New Zealand Passport Robot Tells Applicant of Asian Descent to Open Eyes

Facial recognition software mistakenly registered his eyes as being closed.

By Reuters

Richard Lee/Handout via Reuters
A screenshot of New Zealand man Richard Lee's passport photo rejection notice, supplied to Reuters December 7, 2016.

This story originally appeared on Reuters

A New Zealand man of Asian descent had his passport photograph rejected when facial recognition software mistakenly registered his eyes as being closed.

Richard Lee's attempt to renew his passport was blocked after he submitted the picture to an online passport photo checker run by New Zealand's department of internal affairs.

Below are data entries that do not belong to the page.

(** The factors count / 16 of the probability, for the even counts. *)
Definition factors_check (counts : list Z) : bool :=
  forallb
    (fun c =>
       unit_double_check 3
         (Num.fdiv (F := spec_float) (Num.of_int c) (Num.of_int 16)))
    counts.

(** The substitution table is a bijection of the nibble values: sixteen
    entries, distinct keys and distinct values among 0 .. 15. *)
Definition sub_bijective (sub : dict Z) : Prop :=
  wf sub /\ NoDup (map snd sub) /\ sub_in_nibbles sub /\ len sub = 16.

(** The permutation table is its own inverse. *)
Definition perm_involutive (net : SPN.SP_Network) : Prop :=
  forall i, 1 <= i <= SPN.data_size net -> perm_at net (perm_at net i) = i.

(** Decidable forms, for evaluating the conditions on concrete tables. *)
Definition perm_defined_check (net : SPN.SP_Network) : bool :=
  forallb (fun i => match get (SPN.permutation net) i with
                    | Some p => (1 <=? p) && (p <=? SPN.data_size net)
                    | None => false
                    end)
    (range2 1 (SPN.data_size net + 1)).

Definition sub_in_nibbles_check (sub : dict Z) : bool :=
  forallb (fun kv => ((0 <=? fst kv) && (fst kv <? 16))
                     && ((0 <=? snd kv) && (snd kv <? 16))) sub.

Definition keys_in_block_check (ks : list Z) (n : Z) : bool :=
  forallb (fun k => (0 <=? k) && (k <? 2 ^ n)) ks.

Fixpoint distinct (l : list Z) : bool :=
  match l with
  | [] => true
  | x :: rest => negb (existsb (Z.eqb x) rest) && distinct rest
  end.

Definition sub_bijective_check (sub : dict Z) : bool :=
  distinct (Py.keys sub) && distinct (map snd sub)
  && sub_in_nibbles_check sub && (len sub =? 16).

Definition perm_involutive_check (net : SPN.SP_Network) : bool :=
  forallb (fun i => perm_at net (perm_at net i) =? i)
    (range2 1 (SPN.data_size net + 1)).

(** The permutation table reaches every position 1 .. N. *)
Definition perm_onto (net : SPN.SP_Network) : Prop :=
  forall p, 1 <= p <= SPN.data_size net ->
    exists i, 1 <= i <= SPN.data_size net /\ get (SPN.permutation net) i = Some p.

Definition perm_onto_check (net : SPN.SP_Network) : bool :=
  forallb
    (fun p =>
       existsb (fun i => match get (SPN.permutation net) i with
                         | Some q => q =? p
                         | None => false
                         end)
         (range2 1 (SPN.data_size net + 1)))
    (range2 1 (SPN.data_size net + 1)).

(** The cells (delta_x, delta_y, count) of a table in the order a nested
    iteration over its rows visits them, and those among them that
    [get_max_frequency_difference] does not skip. *)
Definition cells (dd : dict (dict Z)) : list (Z * Z * Z) :=
  flat_map (fun kv => map (fun kc => (fst kv, fst kc, snd kc)) (snd kv)) dd.

Definition skipped (cell : Z * Z * Z) : bool :=
  (fst (fst cell) =? 0) && (snd (fst cell) =? 0).

Definition counted_cells (a : DCA.DifferentialCryptanalysis) : list (Z * Z * Z) :=
  filter (fun cell => negb (skipped cell)) (cells (DCA.difference_distribution a)).

(** For the active lists of [lists], every candidate of the enumeration of
    [perform_attack] is a non-zero block whose non-zero nibbles lie at the
    active positions. *)
Definition confined_check (a : DCA.DifferentialCryptanalysis)
  (lists : list (list Z)) : bool :=
  forallb
    (fun active_sboxes =>
       all_below ((2 ^ 4) ^ Z.of_nat (length active_sboxes))
         (fun i =>
            (i =? 0) ||
            let b := block_of a active_sboxes i in
            ((0 <? b) && (b <? 2 ^ 16))
            && forallb
                 (fun k => (nibble b k =? 0)
                           || existsb (Z.eqb (4 - k)) active_sboxes)
                 [0; 1; 2; 3]))
    lists.

(** Equality of two lists of integers, decided. *)
Fixpoint list_eqb (l l' : list Z) : bool :=
  match l, l' with
  | [], [] => true
  | x :: r, x' :: r' => (x =? x') && list_eqb r r'
  | _, _ => false
  end.

(** The non-zero nibbles of a 16-bit value, most significant first. *)
Definition nonzero_nibbles (x : Z) : list Z :=
  filter (fun w => negb (w =? 0)) [nibble x 3; nibble x 2; nibble x 1; nibble x 0].

(** On every value below [n], [extract_subkey_bits] returns the non-zero
    nibbles, and the formatted value has sixteen characters. *)
Definition extract_check (a : DCA.DifferentialCryptanalysis) (n : Z) : bool :=
  all_below n
    (fun v =>
       match DCA.extract_subkey_bits a v with
       | Ok l => list_eqb l (nonzero_nibbles v)
                 && (String.length (PyStr.format_b 16 v) =? 16)%nat
       | Raise _ => false
       end).

(** The pieces of the text [get_binary_rep_of_subkey] builds. *)
Section Display.

Import Stdlib.Strings.String.

Definition masked_group : string := "XXXX"%string.

Definition separator : string := " "%string.

(** A nibble formatted with four digits reads back as the nibble. *)
Definition format_check : bool :=
  forallb
    (fun w =>
       match PyStr.int_base2 (PyStr.format_b 4 w) with
       | Ok w' => (w' =? w) && (length (PyStr.format_b 4 w) =? 4)%nat
       | Raise _ => false
       end)
    (range 16).

End Display.

(** * Properties *)

(** ** Facts about the runtime fragment *)

Section PyFacts.

Lemma bind_ok {A B : Type} (m : res A) (k : A -> res B) (b : B) :
  bind m k = Ok b <-> exists a, m = Ok a /\ k a = Ok b.
Proof.
  destruct m as [a|e]; simpl; split.
  - intros Hk. exists a. auto.
  - intros [a' [Ha Hk]]. inversion Ha. subst. exact Hk.
  - discriminate.
  - intros [a' [Ha _]]. discriminate.
Qed.

Lemma for_each_app {A X : Type} (l1 l2 : list X) (body : A -> X -> res A) (a : A) :
  for_each (l1 ++ l2) body a = bind (for_each l1 body a) (for_each l2 body).
Proof.
  revert a. induction l1 as [|x l1 IH]; intros a; simpl.
  - reflexivity.
  - destruct (body a x) as [a'|e]; simpl; [apply IH | reflexivity].
Qed.

(** The loop rule: an invariant indexed by the elements already visited. *)
Lemma for_each_prefix_inv {A X : Type} (I : list X -> A -> Prop)
  (body : A -> X -> res A) (l pre : list X) (a : A) :
  I pre a ->
  (forall pre' x acc post, pre ++ l = pre' ++ x :: post -> I pre' acc ->
     exists acc', body acc x = Ok acc' /\ I (pre' ++ [x]) acc') ->
  exists r, for_each l body a = Ok r /\ I (pre ++ l) r.
Proof.
  revert pre a. induction l as [|x l IH]; intros pre a Ha Hstep; simpl.
  - exists a. rewrite app_nil_r. auto.
  - destruct (Hstep pre x a l eq_refl Ha) as [a' [Hb Ha']].
    rewrite Hb. simpl.
    destruct (IH (pre ++ [x]) a' Ha') as [r [Hr HI]].
    + intros pre' y acc post Heq. apply (Hstep pre' y acc post).
      rewrite <- Heq, <- app_assoc. reflexivity.
    + exists r. split; [exact Hr|].
      rewrite <- app_assoc in HI. exact HI.
Qed.

Lemma for_each_inv {A X : Type} (I : list X -> A -> Prop)
  (body : A -> X -> res A) (l : list X) (a : A) :
  I [] a ->
  (forall pre x acc post, l = pre ++ x :: post -> I pre acc ->
     exists acc', body acc x = Ok acc' /\ I (pre ++ [x]) acc') ->
  exists r, for_each l body a = Ok r /\ I l r.
Proof.
  intros Ha Hstep.
  exact (for_each_prefix_inv I body l [] a Ha Hstep).
Qed.

(** A loop whose body cannot raise is a left fold. *)
Lemma for_each_pure {A X : Type} (f : A -> X -> A) (l : list X) (a : A) :
  for_each l (fun acc x => Ok (f acc x)) a = Ok (fold_left f l a).
Proof.
  revert a. induction l as [|x l IH]; intros a; simpl; [reflexivity | apply IH].
Qed.

Lemma count_from_eq (n : nat) (start step : Z) :
  count_from n start step = map (fun i => start + Z.of_nat i * step) (seq 0 n).
Proof.
  revert start. induction n as [|n IH]; intros start; simpl.
  - reflexivity.
  - f_equal; [lia|].
    rewrite IH, <- seq_shift, map_map. apply map_ext. intros i. lia.
Qed.

Lemma range3_eq (start stop step : Z) :
  range3 start stop step
  = map (fun i => start + Z.of_nat i * step)
      (seq 0 (Z.to_nat (if 0 <? step
                        then (stop - start + step - 1) / step
                        else (start - stop - step - 1) / (- step)))).
Proof. unfold range3. apply count_from_eq. Qed.

Lemma range_eq (n : Z) : range n = map Z.of_nat (seq 0 (Z.to_nat n)).
Proof.
  unfold range. rewrite range3_eq. simpl.
  replace (n - 0 + 1 - 1) with n by lia.
  rewrite Z.div_1_r.
  apply map_ext. intros i. lia.
Qed.

Lemma range2_eq (a b : Z) :
  range2 a b = map (fun i => a + Z.of_nat i) (seq 0 (Z.to_nat (b - a))).
Proof.
  unfold range2. rewrite range3_eq. simpl.
  replace (b - a + 1 - 1) with (b - a) by lia.
  rewrite Z.div_1_r.
  apply map_ext. intros i. lia.
Qed.

Lemma in_range (n i : Z) : In i (range n) <-> 0 <= i < n.
Proof.
  rewrite range_eq, in_map_iff. split.
  - intros [k [Hk Hin]]. apply in_seq in Hin. lia.
  - intros Hi. exists (Z.to_nat i). split; [lia|]. apply in_seq. lia.
Qed.

Lemma in_range2 (a b i : Z) : In i (range2 a b) <-> a <= i < b.
Proof.
  rewrite range2_eq, in_map_iff. split.
  - intros [k [Hk Hin]]. apply in_seq in Hin. lia.
  - intros Hi. exists (Z.to_nat (i - a)). split; [lia|]. apply in_seq. lia.
Qed.

Lemma length_range (n : Z) : length (range n) = Z.to_nat n.
Proof. rewrite range_eq, length_map, length_seq. reflexivity. Qed.

Lemma NoDup_range (n : Z) : NoDup (range n).
Proof.
  rewrite range_eq. apply Finite.Injective_map_NoDup.
  - intros x y Hxy. lia.
  - apply seq_NoDup.
Qed.

Lemma seq_from_zero (len s : nat) : seq s len = map (Nat.add s) (seq 0 len).
Proof.
  revert s. induction len as [|len IH]; intros s; simpl.
  - reflexivity.
  - f_equal; [lia|].
    rewrite (IH (S s)), <- (seq_shift len 0), map_map.
    apply map_ext. intros k. lia.
Qed.

(** Split of a range around one of its elements. *)
Lemma range_split (n i : Z) :
  0 <= i < n -> range n = range i ++ i :: range2 (i + 1) n.
Proof.
  intros Hi. rewrite !range_eq, range2_eq.
  replace (Z.to_nat n) with (Z.to_nat i + S (Z.to_nat (n - (i + 1))))%nat by lia.
  rewrite seq_app, map_app. f_equal. simpl. f_equal; [lia|].
  rewrite (seq_from_zero _ (S (Z.to_nat i))), !map_map. apply map_ext.
  intros k. lia.
Qed.

Lemma range_prefix (n : Z) (pre post : list Z) (x : Z) :
  range n = pre ++ x :: post -> pre = range x /\ 0 <= x < n.
Proof.
  intros Heq.
  assert (Hx : 0 <= x < n).
  { apply in_range. rewrite Heq. apply in_or_app. right. left. reflexivity. }
  split; [|exact Hx].
  pose proof (range_split n x Hx) as Hs. rewrite Hs in Heq.
  assert (Hlen : length pre = length (range x)).
  { pose proof (NoDup_range n) as Hnd. rewrite Hs in Hnd.
    destruct (Nat.lt_trichotomy (length pre) (length (range x))) as [Hlt|[He|Hgt]].
    - exfalso.
      assert (Hn : nth_error (range x ++ x :: range2 (x + 1) n) (length pre) = Some x).
      { rewrite Heq, nth_error_app2, Nat.sub_diag by lia. reflexivity. }
      rewrite nth_error_app1 in Hn by lia.
      apply nth_error_In in Hn. apply in_range in Hn. lia.
    - exact He.
    - exfalso.
      assert (Hn : nth_error (pre ++ x :: post) (length (range x)) = Some x).
      { rewrite <- Heq, nth_error_app2, Nat.sub_diag by lia. reflexivity. }
      rewrite nth_error_app1 in Hn by lia.
      assert (Hin : In x pre) by (eapply nth_error_In; eauto).
      pose proof (NoDup_range n) as Hnd'. rewrite Hs, Heq in Hnd'.
      apply NoDup_remove_2 in Hnd'. apply Hnd'. apply in_or_app. left. exact Hin. }
  symmetry in Heq. apply app_eq_app in Heq.
  destruct Heq as [l2 [[H1 H2]|[H1 H2]]].
  - rewrite H1, length_app in Hlen.
    destruct l2; [rewrite app_nil_r in H1; auto | simpl in Hlen; lia].
  - rewrite H1, length_app in Hlen.
    destruct l2; [rewrite app_nil_r in H1; auto | simpl in Hlen; lia].
Qed.

End PyFacts.

(** ** Bits *)

Section BitFacts.

Lemma testbit_one (m : Z) : Z.testbit 1 m = (m =? 0).
Proof.
  destruct (Z.eqb_spec m 0) as [->|Hm]; [reflexivity|].
  destruct (Z_lt_le_dec m 0) as [Hneg|Hpos].
  - apply Z.testbit_neg_r. exact Hneg.
  - apply Z.bits_above_log2; simpl; lia.
Qed.

(** The single bit the loop of [permute] contributes at each step. *)
Lemma testbit_moved_bit (x s t b : Z) :
  0 <= s -> 0 <= t ->
  Z.testbit (Z.shiftl (Z.land (Z.shiftr x s) 1) t) b = (b =? t) && Z.testbit x s.
Proof.
  intros Hs Ht.
  destruct (Z_lt_le_dec b 0) as [Hneg|Hpos].
  - rewrite Z.testbit_neg_r by exact Hneg.
    destruct (Z.eqb_spec b t); [lia | reflexivity].
  - rewrite Z.shiftl_spec by exact Hpos.
    rewrite Z.land_spec, testbit_one.
    destruct (Z.eqb_spec b t) as [->|Hne].
    + rewrite Z.sub_diag, Z.shiftr_spec by lia. simpl.
      rewrite andb_true_r. reflexivity.
    + destruct (Z.eqb_spec (b - t) 0); [lia|].
      rewrite andb_false_r. reflexivity.
Qed.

The automated system told the 22-year-old engineering student the photo was invalid because his eyes were closed, even though they were clearly open, according to a copy of the notification posted on social media site Facebook.

"No hard feelings on my part, I've always had very small eyes and facial recognition technology is relatively new and unsophisticated," Lee told Reuters. "It was a robot, no hard feelings. I got my passport renewed in the end."

Up to 20 percent of passport photos submitted online are rejected for various reasons, an Internal Affairs spokesman said.

"The most common error is a subject's eyes being closed and that was the generic error message sent in this case," he said.

The lighting in Lee's first photo was uneven, but a later one was accepted, he added.